41.新たな契約
(石…あの男の記憶だと…このあとの予定は何だ?)
(ふむ…飲み屋に行くと考えておったの…三丁目の焼き鳥屋じゃ)
(やけに詳しいな)
(な〜に、小僧…妾はこの町で都市伝説まで祭り上げられた存在じゃぞ!!この町の歴史はお前よりも詳しいのじゃ!!)
確かに、そうだな…この町の歴史に詳しそうだ。
んっ?なんだ…変な違和感がした…だが、今はその違和感に気づく余裕は俺には無かった。
(飲みに行くとしたら…遅くなると考えても良いな…ふふふ…二度と欲情出来ぬように懲らしめに行くのじゃな)
石が俺の考えを口にした。
そう…今の俺には…奴を潰すことが…最優先事項だ…
(ちなみにじゃな…あの男…あの娘の家族まで狙っておったのぅ)
俺の想像上で笹本の両足が砕く映像が過ぎった…そして…
(不能と四肢の粉砕…小僧は、やはり、あの娘たちの事を好きなのじゃな〜
もし、妾がいなかったら、その娘たちはどうなっておったか…見物じゃのう)
石が、ころころと笑う…
(ああ…大切だと思っている…その前に…一言いわせてくれ)
(なんじゃ?不謹慎な事を言った妾を…)
(すまなかった)
(むっ?…なぜ謝るのじゃ…)
(お前…あの男の記憶とか…嫌な感情を全部…見てくれたんだよな…)
俺がそう言うと石は、何かが凍りつくような気配を見せる
(そっ…そんなんじゃない!!妾は…別に…そんな事など…表層しか…)
俺は石が慌てて取り繕う声を聞き、少し笑いそうになったが…
(あの映像…まるで自分が、相手を襲っているような感覚…お前もそれを感じたんだろ?)
(じゃから…別に…あの程度の事…妾は…)
石は平気だと…自分は大丈夫だと、誇示しようとしているが…次第にその声に力が無くなる
(俺はあの映像を見て…とても苦しかった…自分自身がやってないのに…
自分自身を罰しようとしてしまった…お前は…あっ…お前って言うのは止めよう)
石だのお前だの、いつまでも、変な言い方でいるのは、おかしいな
(石でもお前でもかまわん!!じゃから…妾に…これ以上優しく…)
“優しさを拒む奴程、優しさに飢えている”先輩が俺に教えてくれた言葉の一つだ
(紅の石…俺は今度から、お前の事を紅玉って呼ぶ)
(!!!)
(紅玉…いままで、お前を石呼ばわりして悪かった)
俺がそう言うと…紅玉は…しばらく黙った…そして…
(紅玉…良い名じゃな…小僧…いや…雅春…御主から貰ったこの名…大切にするのじゃ…)

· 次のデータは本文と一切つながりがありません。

Definition is_raf (c : Call) : bool :=
  match c with CRequestAnimationFrame => true | _ => false end.

Definition count_raf (tr : list Call) : nat := List.length (filter is_raf tr).

(** After setup the pending callbacks are those requested during setup. *)
Definition start (p : Prog) (w : World) : Loop :=
  {| l_prog := p; l_pending := repeat FrameCallback (count_raf (w_trace w)) |}.

(** One turn of the event loop: the oldest pending callback runs to
    completion; the callbacks it requests are queued. *)
Definition loop_step (inp : FrameInput) (l : Loop) : Loop :=
  match l_pending l with
  | [] => l
  | FrameCallback :: rest =>
      let '(p', tr) := frame inp (l_prog l) in
      {| l_prog := p'; l_pending := rest ++ repeat FrameCallback (count_raf tr) |}
  end.

Fixpoint run (ins : list FrameInput) (l : Loop) : Loop :=
  match ins with
  | [] => l
  | i :: ins' => run ins' (loop_step i l)
  end.

(** The states of the module's bindings reachable by setup and frames. *)
Inductive reachable : Prog -> Prop :=
| reach_setup h p w : setup_run h = (inr p, w) -> reachable p
| reach_frame inp p : reachable p -> reachable (fst (frame inp p)).

(** ** Classifying host calls *)

Definition is_write_or_submit (c : Call) : bool :=
  match c with CWriteBuffer _ _ _ _ _ | CSubmit _ => true | _ => false end.

Definition is_draw (c : Cmd) : bool :=
  match c with Draw _ => true | _ => false end.

Definition is_texture_lifecycle (c : Call) : bool :=
  match c with CCreateTexture _ | CDestroyTexture _ => true | _ => false end.

(** Creation of the handles other than textures. *)
Definition is_handle_creation (c : Call) : bool :=
  match c with
  | CCreateBuffer _ _ | CCreateRenderPipeline _ | CCreateBindGroup _ _
  | CCreateShaderModule _ => true
  | _ => false
  end.

(** Calls that write into the contents of buffer [id]. *)
Definition writes_buffer (id : nat) (c : Call) : bool :=
  match c with
  | CF32Set b | CWriteBuffer b _ _ _ _ => Nat.eqb b id
  | _ => false
  end.

(** Calls that act on buffer [id]. *)
Definition touches_buffer (id : nat) (c : Call) : bool :=
  match c with
  | CCreateBuffer b _ => Nat.eqb (buf_id b) id
  | CGetMappedRange b | CF32Set b | CUnmap b | CWriteBuffer b _ _ _ _ => Nat.eqb b id
  | _ => false
  end.

Definition is_perspective (c : Call) : bool :=
  match c with CMat4 op => String.eqb op "perspective" | _ => false end.

Definition is_console (c : Call) : bool :=
  match c with CConsoleError _ => true | _ => false end.

End Program.

(** Implicit type parameters of the model. *)
Arguments devicePixelRatio {F Mat}.
Arguments presentationFormat {F Mat}.
Arguments cubeShaderModule {F Mat}.
Arguments verticesBuffer {F Mat}.
Arguments renderPipeline {F Mat}.
Arguments depthTexture {F Mat}.
Arguments uniformBuffer {F Mat}.
Arguments uniformBindGroup {F Mat}.
Arguments renderPassDescriptor {F Mat}.
Arguments aspect {F Mat}.
Arguments projectionMatrix {F Mat}.
Arguments modelViewProjectionMatrix {F Mat}.
Arguments canvas_width {F Mat}.
Arguments canvas_height {F Mat}.
Arguments next_id {F Mat}.
Arguments l_prog {F Mat}.
Arguments l_pending {F Mat}.
Arguments f32_length {Mat}.
Arguments f32_byteOffset {Mat}.
Arguments f32_val {Mat}.
Arguments byteLength {Mat}.
Arguments gpu_present {Mat}.
Arguments adapter_null {Mat}.
Arguments canvas_present {Mat}.
Arguments context_present {Mat}.
Arguments client_width {Mat}.
Arguments client_height {Mat}.
Arguments window_devicePixelRatio {Mat}.
Arguments preferred_format {Mat}.
Arguments host_throws {Mat}.
Arguments w_trace {Mat}.
Arguments w_next {Mat}.
Arguments CConsoleError {Mat}.
Arguments CRequestAdapter {Mat}.
Arguments CRequestDevice {Mat}.
Arguments CLoadFile {Mat}.
Arguments CCreateShaderModule {Mat}.
Arguments CQuerySelector {Mat}.
Arguments CGetContext {Mat}.
Arguments CGetPreferredCanvasFormat {Mat}.
Arguments CConfigure {Mat}.
Arguments CCreateBuffer {Mat}.
Arguments CGetMappedRange {Mat}.
Arguments CF32Set {Mat}.
Arguments CUnmap {Mat}.
Arguments CCreateRenderPipeline {Mat}.
Arguments CCreateTexture {Mat}.
Arguments CDestroyTexture {Mat}.
Arguments CGetBindGroupLayout {Mat}.
Arguments CCreateBindGroup {Mat}.
Arguments CCreateView {Mat}.
Arguments CMat4 {Mat}.
Arguments CWriteBuffer {Mat}.
Arguments CGetCurrentTexture {Mat}.
Arguments CCreateCommandEncoder {Mat}.
Arguments CSubmit {Mat}.
Arguments CRequestAnimationFrame {Mat}.
Arguments TypeError {Mat}.
Arguments HostError {Mat}.
Arguments is_raf {Mat}.
Arguments count_raf {Mat}.
Arguments is_write_or_submit {Mat}.
Arguments is_texture_lifecycle {Mat}.
Arguments is_handle_creation {Mat}.
Arguments writes_buffer {Mat}.
Arguments touches_buffer {Mat}.
Arguments is_perspective {Mat}.
Arguments is_console {Mat}.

紅玉は、初めて俺の名を呼んだ…俺は、ポケットから紅玉を取り出すと俺の顔に近づけた。
(ああ、紅玉…改めて言わせてくれ…すまなかった…
あんな苦しい思いをさせて…悪かった
そして、ありがとう。紅玉が再会したい人物に会えるように、俺も頑張る!!
だから、もう少しの間、力を貸してくれ!!)
(妾も…一時の間じゃが…よろしく頼むのじゃ!!それに妾は、永く生きてきたのじゃ、あれくらいの妄想など、軽いものじゃ!)
こうして、俺は紅玉と改めて契約を交わした。